I never read that book, but I always wanted to. I remember thinking as a kid that somehow it was a naughty book? I have no idea what it is really about though so I withhold judgement. But the title always intrigued me so without knowing if it is really an appropriate reference, I will use it here to inquire as to whether anyone is out there reading this anymore.

The truth is that I don't really mind. I like to keep this little blog to chronicle the goings on in my little life. The trouble is that I want it to be lovely, and perfect, and beautiful. So while I post a lot in my head, I never, ever really consider posting here because I never take good enough photographs, or have the time for the exactly right words, or even spend time doing really interesting things.

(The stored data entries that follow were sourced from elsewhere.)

Definition new_actor : astate := MkA ([], [[]; []]) MB_BLOCKED [] [].

Definition push (x : Z) (m : metadata) (mb : amailbox) : amailbox := ((x, m) :: mb.1, mb.2).

Inductive action :=
| Create (a : Z) (autostart : bool)
| Send (a x : Z) (m : metadata)
| Resched (k : nat)
| Take (w k : nat)
| Turn (w : nat) (throws : bool)
| Try (w : nat)
| Return (w : nat).

Definition set_actor (a : Z) (s : astate) (W : world) : world :=
  MkW (<[a := s]> (actors W)) (queue W) (owing W) (workers W).
Definition set_wstate (w : nat) (p : wstate) (W : world) : world :=
  MkW (actors W) (queue W) (owing W) (<[w := p]> (workers W)).
Definition enqueue (a : Z) (W : world) : world := MkW (actors W) (queue W ++ [a]) (owing W) (workers W).

(** ** The steps *)

(** A new instance; load_module puts the instances of a module that is started
    automatically on the queue. *)
Definition create (a : Z) (autostart : bool) (W : world) : option world :=
  match actors W !! a with
  | Some _ => None
  | None => let W := set_actor a new_actor W in Some (if autostart then enqueue a W else W)
  end.

(** deliver_message up to the result of the mailbox.  A closed mailbox is fatal
    (ActorExit.v); here the message is just not accepted. *)
Definition deliver (a x : Z) (m : metadata) (W : world) : option world :=
  s ← actors W !! a;
  match a_tag s with
  | MB_CLOSED => Some W
  | tag =>
      let W := set_actor a (MkA (push x m (a_mb s)) MB_OPEN (m :: a_sent s) (a_done s)) W in
      Some (match tag with
            | MB_BLOCKED => MkW (actors W) (queue W) (a :: owing W) (workers W)
            | _ => W
            end)
  end.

I mean if I wrote about today, I would have to tell you about the unlit and undecorated Christmas tree that stands in the middle of my library which is full of interesting books I haven't the time for right now. I could tell you how good it smells when I pass by and how surreal it is to live with a real tree in your house and how guilty I feel about not having it decorated yet and how nervous I am to put the lights on because I never get them quite right. My dad used to put them on perfectly.

I would have to tell you how even though I wanted to read her a short book and put her away in her nap because I was tired and wanted to be alone, I guiltily indulged my daughter's request for her longest library book for her before nap story time. The seemingly innocuous Here Come the Cottontails began with a story-like description of a mother cottontail and her four baby bunnies. Only three of the babies meet a sad fate by predatory birds and nasty weasels. So, in the middle of her nap, my sweet four year old calls out for me and tells me in her half awake state that she wants the bunnies to come back to their safe house of fur and leaves. I have terrorized my daughter.

I would have to tell you about how all of us, myself and two daughters are sitting around in our pajamas at four thirty in the afternoon.

I would have to tell you that I am going to an event tonight for which I am to bring a dessert, and I have absolutely no intention of bringing one.

I would have to tell you that my house is out of order even despite my best hopes for maintaining it after the birth of my little daughter in September.

And really, dear reader, if you are reading, do you want to read about that? Don't you want to hear about my well-ordered life, my to -die-for desserts, my excellent reviews of children's literature (and by the way, I fully endorse Here Come the Cottontails maybe just for older children and not before sleep), and even in my bad times, lovely essays that make you feel good at the end?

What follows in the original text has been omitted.